Chef Citino si racconta Onesto, trasparente, ricco di testimonianze vissute in prima persona e raccontate con passione. Così, in sintesi, il libro scritto da Michelangelo Citino, lo chef che, nel suo ristorante sito all’interno dell’aerostazione di Linate, propone a clienti e gourmet il suo percorso di alta qualità, fatto di piatti che si fanno comprendere, per gusto, sapori, estetica, leggerezza e equilibrio. Impreziosito dalle ricette originali dell’autore, il volume è uno strumento di conoscenza e approfondimento dedicato a chef professionisti ma, soprattutto a chi, fra le mura domestiche, vuole mettersi alla prova con obiettivi ambiziosi.

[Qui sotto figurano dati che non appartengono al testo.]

Lemma X6_stale_setup_is_not_cancelled_witness :
  let s := @run example_imports
             [Commit (props_of toolA envelope) fine; LoadSettled 0 loaded;
              Commit (props_of toolA markup) fine] init in
  count_close 0 (log s) = 1%nat /\
  (forall result, enabled (ConnectSettled 0 result) s = true) /\
  bridgeRef (@step example_imports (ConnectSettled 0 None) s) = Some 0%nat /\
  pc_of 0 (@step example_imports (ConnectSettled 0 None) s) = Some Connected /\
  current_bridge (@step example_imports (ConnectSettled 0 None) s)
    <> Some 0%nat /\
  (forall err,
      is_unmounted s = false ->
      error (@step example_imports (ConnectSettled 0 (Some err)) s)
        = Some (error_message_of err) /\
      loading (@step example_imports (ConnectSettled 0 (Some err)) s) = false).
Proof.
  apply (@X6_stale_setup_is_not_cancelled example_imports).
  - apply (@reachable_run example_imports
             [Commit (props_of toolA envelope) fine; LoadSettled 0 loaded;
              Commit (props_of toolA markup) fine] init);
      [constructor|vm_compute; reflexivity].
  - vm_compute. reflexivity.
  - vm_compute. discriminate.
Defined.

(** X7: in every execution [bridgeRef] holds only a bridge whose
    [connect] has resolved. *)
Theorem X7_bridgeRef_holds_connected_bridge `{Imports} (s : State) (b : nat) :
  reachable s -> bridgeRef s = Some b -> pc_of b s = Some Connected.
Proof.
  intros Hr. revert b. induction Hr as [|s e Hr IH He]; [done|].
  intros b Hb. destruct (step_bridgeRef e s b Hr Hb) as [Hb'|[-> Hpc]].
  - by destruct (step_session e s b Connected (IH b Hb')) as [?|[[? _]|[? _]]].
  - cbn [step]. unfold pc_is. rewrite Hpc. cbn [pc_eqb].
    destruct (after_connect_exact b None s)
      as (_ & _ & _ & _ & _ & [(_ & Hs & _)|(err & ? & _)]); [|done].
    unfold pc_of in *. rewrite Hs. apply list_lookup_insert_eq.
    by eapply lookup_lt_Some.
Qed.

Lemma X7_bridgeRef_holds_connected_bridge_witness :
  pc_of 0 (@run example_imports until_ready init) = Some Connected.
Proof.
  apply (@X7_bridgeRef_holds_connected_bridge example_imports).
  - apply reachable_run; [constructor|vm_compute; reflexivity].
  - vm_compute. reflexivity.
Defined.

(** X8: when [connect] rejects for a mounted component whose tool has a
    resource URI, the session has failed, the spinner is gone and the
    iframe is displayed; the banner shows the message of the error, or
    the fixed fallback for a thrown value that is not an [Error] - but
    for an [Error] with an empty message no banner is rendered at all. *)
Theorem X8_view_after_rejected_connect `{Imports} (s : State) (p : Props)
    (b : nat) (err : exn) :
  phase s = Mounted p ->
  truthy_str (getToolUiResourceUri (tool p)) = true ->
  pc_of b s = Some AwaitConnect ->
  let s' := step (ConnectSettled b (Some err)) s in
  pc_of b s' = Some Failed /\
  exists f note,
    view s' = Some (AppView false
                      (match err with
                       | ErrorObj [] => None
                       | ErrorObj (c :: m) => Some (c :: m)
                       | NonError => Some (js "Failed to set up app")
                       end) f note) /\
    display f = js "block".
Proof.
  intros Hph Hu Hpc. cbn [step].
  assert (pc_is b AwaitConnect s = true) as -> by (unfold pc_is; by rewrite Hpc).
  assert (b < length (sessions s))%nat as Hlt.
  { unfold pc_of in Hpc. by eapply lookup_lt_Some. }
  destruct (after_connect_exact b (Some err) s)
    as (_ & Hph' & _ & _ & _ & [(? & _)|(err' & [= <-] & Hs & _ & _ & Hset)]);
    [done|].
  destruct Hset as [He Hl]; [unfold is_unmounted; by rewrite Hph|].
  split.
  - unfold pc_of. rewrite Hs. by apply list_lookup_insert_eq.
  - unfold view, render. rewrite Hph', Hph, Hu, He, Hl.
    destruct err as [[|c m]|]; by eexists _, _.
Qed.

Lemma X8_view_after_rejected_connect_witness :
  let s := @run example_imports
             [Commit (props_of toolA envelope) fine; LoadSettled 0 loaded] init in
  let s' := @step example_imports (ConnectSettled 0 (Some (ErrorObj []))) s in
  pc_of 0 s' = Some Failed /\
  exists f note,
    @view example_imports s' = Some (AppView false None f note) /\
    display f = js "block".
Proof.
  apply (@X8_view_after_rejected_connect example_imports _
           (props_of toolA envelope) 0%nat (ErrorObj [])); vm_compute; reflexivity.
Defined.

Section Documents.
Context `{Imports}.

Lemma resolveContent_truthy c content v :
  resolveContent (c :: content) = Normal v -> truthy (Some v) = true.
Proof.
  destruct (resolveContent_cases (c :: content))
    as [->|(parsed & l & e & t & _ & _ & _ & _ & Ht & ->)]; by intros [= <-].
Qed.

(** A document is written only by a commit that runs the setup effect,
    and it is the resolution of the content of that render. *)
Lemma step_document e s b v :
  reachable s ->
  In (DocWrite b v) (log (step e s)) ->
  In (DocWrite b v) (log s) \/
  exists p env c content,
    e = Commit p env /\ setup_runs p s = true /\
    resourceContent p = c :: content /\
    resolveContent (c :: content) = Normal v /\
    b = length (sessions s) /\
    sessions (step e s) = sessions s ++ [AwaitLoad].
Proof.
  intros Hr Hin.
  assert ((forall p env, e <> Commit p env) \/ exists p env, e = Commit p env)
    as [Hother|(p & env & ->)].
  { destruct e; try (left; intros; discriminate). right. by eexists _, _. }
  { destruct (step_other_log e s Hother) as (acts & Hl & Ha).
    rewrite Hl in Hin. apply in_app_or in Hin as [Hin|?]; [|by left].
    rewrite List.Forall_forall in Ha. by destruct (Ha _ Hin). }
  cbn [step] in *. destruct (is_unmounted s) eqn:Hm.
  { left. unfold commit in Hin. unfold is_unmounted in Hm. by destruct (phase s). }
  destruct (commit_log env p s Hm (reachable_initial_cleanup s Hr))
    as (closing & setting & Hl & Hclosing & Hsetting).
  rewrite Hl in Hin.
  apply in_app_or in Hin as [Hin|Hin]; [|apply in_app_or in Hin as [Hin|Hin];
    [|apply in_app_or in Hin as [Hin|Hin]; [|by left]]].
  - destruct Hsetting
      as [[-> _]|[[-> _]|(Hsr & _ & _ & client & c & content & _ & Hco &
                          [[-> _]|(v' & Hv & -> & Hs)])]].
    + done.
    + by destruct Hin as [?|[]].
    + by destruct Hin as [?|[?|[]]].
    + right. exists p, env, c, content.
      assert (DocWrite b v = DocWrite (length (sessions s)) v') as [= -> ->].
      { destruct (has_window (setup_env env));
          [destruct Hin as [?|[?|[?|[]]]]|destruct Hin as [?|[?|[]]]]; done. }
      done.
  - destruct (fetch_runs p s); [|done].
    destruct (getToolUiResourceUri (tool p)) as [[|c u]|]; try done.
    by destruct Hin as [?|[]].
  - rewrite List.Forall_forall in Hclosing. by destruct (Hclosing _ Hin).
Qed.

(** Sessions are never forgotten. *)
Lemma step_sessions_length e s :
  (length (sessions s) <= length (sessions (step e s)))%nat.
Proof.
  destruct e as [p env|close|b env|b result|b|b m]; cbn [step].
  - destruct (commit_frame env p s) as [_ [->|(pc & _ & ->)]]; [done|].
    rewrite length_app. lia.
  - unfold unmount. destruct (phase s); try done.
    destruct (run_cleanup_exact close s) as (_ & Hs & _). simpl. by rewrite Hs.
  - destruct (pc_is b AwaitLoad s); [|done].
    destruct (after_load_exact b env s)
      as (_ & _ & _ & _ & _ & _ & [(_ & _ & -> & _)|(_ & -> & _)]);
      by rewrite length_insert.
  - destruct (pc_is b AwaitConnect s); [|done].
    destruct (after_connect_exact b result s)
      as (_ & _ & _ & _ & _ & [(_ & -> & _)|(err & _ & -> & _)]);
      by rewrite length_insert.
  - case_bool_decide; [|done]. destruct s as [ph ld er ini br ifr cl ss lg].
    unfold on_initialized. state_norm. by destruct ph.
  - case_bool_decide; [|done]. destruct s as [ph ld er ini br ifr cl ss lg].
    unfold on_error. state_norm. by destruct ph.
Qed.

Guida ai vini lombardi 233 aziende recensite, ognuna con la propria filosofia produttiva, che vanno a rappresentare il meglio della produzione lombarda. Tra le novità dell’edizione 2018, che ha coinvolto 108 degustatori (ogni bottiglia è stata valutata da tre diverse commissioni, al fine di garantire l’imparzialità del giudizio) la web app innovata e ottimizzata per essere visualizzata al meglio su pc, smartphone e tablet. A testimoniare la qualità della produzione lombarda, quest’anno sono state assegnate 50 “Rose Camune d’Oro”, ossia il riconoscimento dedicato a quei vini di grande qualità, in cui è riconosciuta anche la coerenza produttiva delle aziende, soprattutto se questa è orientata alla valorizzazione del vitigno.
Il Magnar ben dell’Alpe Adria Sono 400 i ristoranti di Italia, Austria, Slovenia e Croazia che appaiono sulla ventiduesima edizione della guida Magnar Ben Best Gourmet 2018. Le novità per l’edizione 2018 sono più d’una. La prima è il nuovo focus sul vino e sulla ricca produzione della macroregione: sono 80 le etichette che vanno a comporre la “carta vini dell’Alpe Adria da veri collezionisti”. Altra novità sono i 60 prodotti d’autore: per ciascun prodotto una scheda degustazione completa, con l’indicazione del prezzo. Infine, oltre alle rubriche dedicate alla ristorazione, ai vini e ai prodotti, anche una sezione dedicata a Relax&Gourmet, ossia una raccolta di 20 hotel dove l’ospitalità e i servizi wellness si uniscono all’evoluzione di una cucina gourmet basata sulla naturalità.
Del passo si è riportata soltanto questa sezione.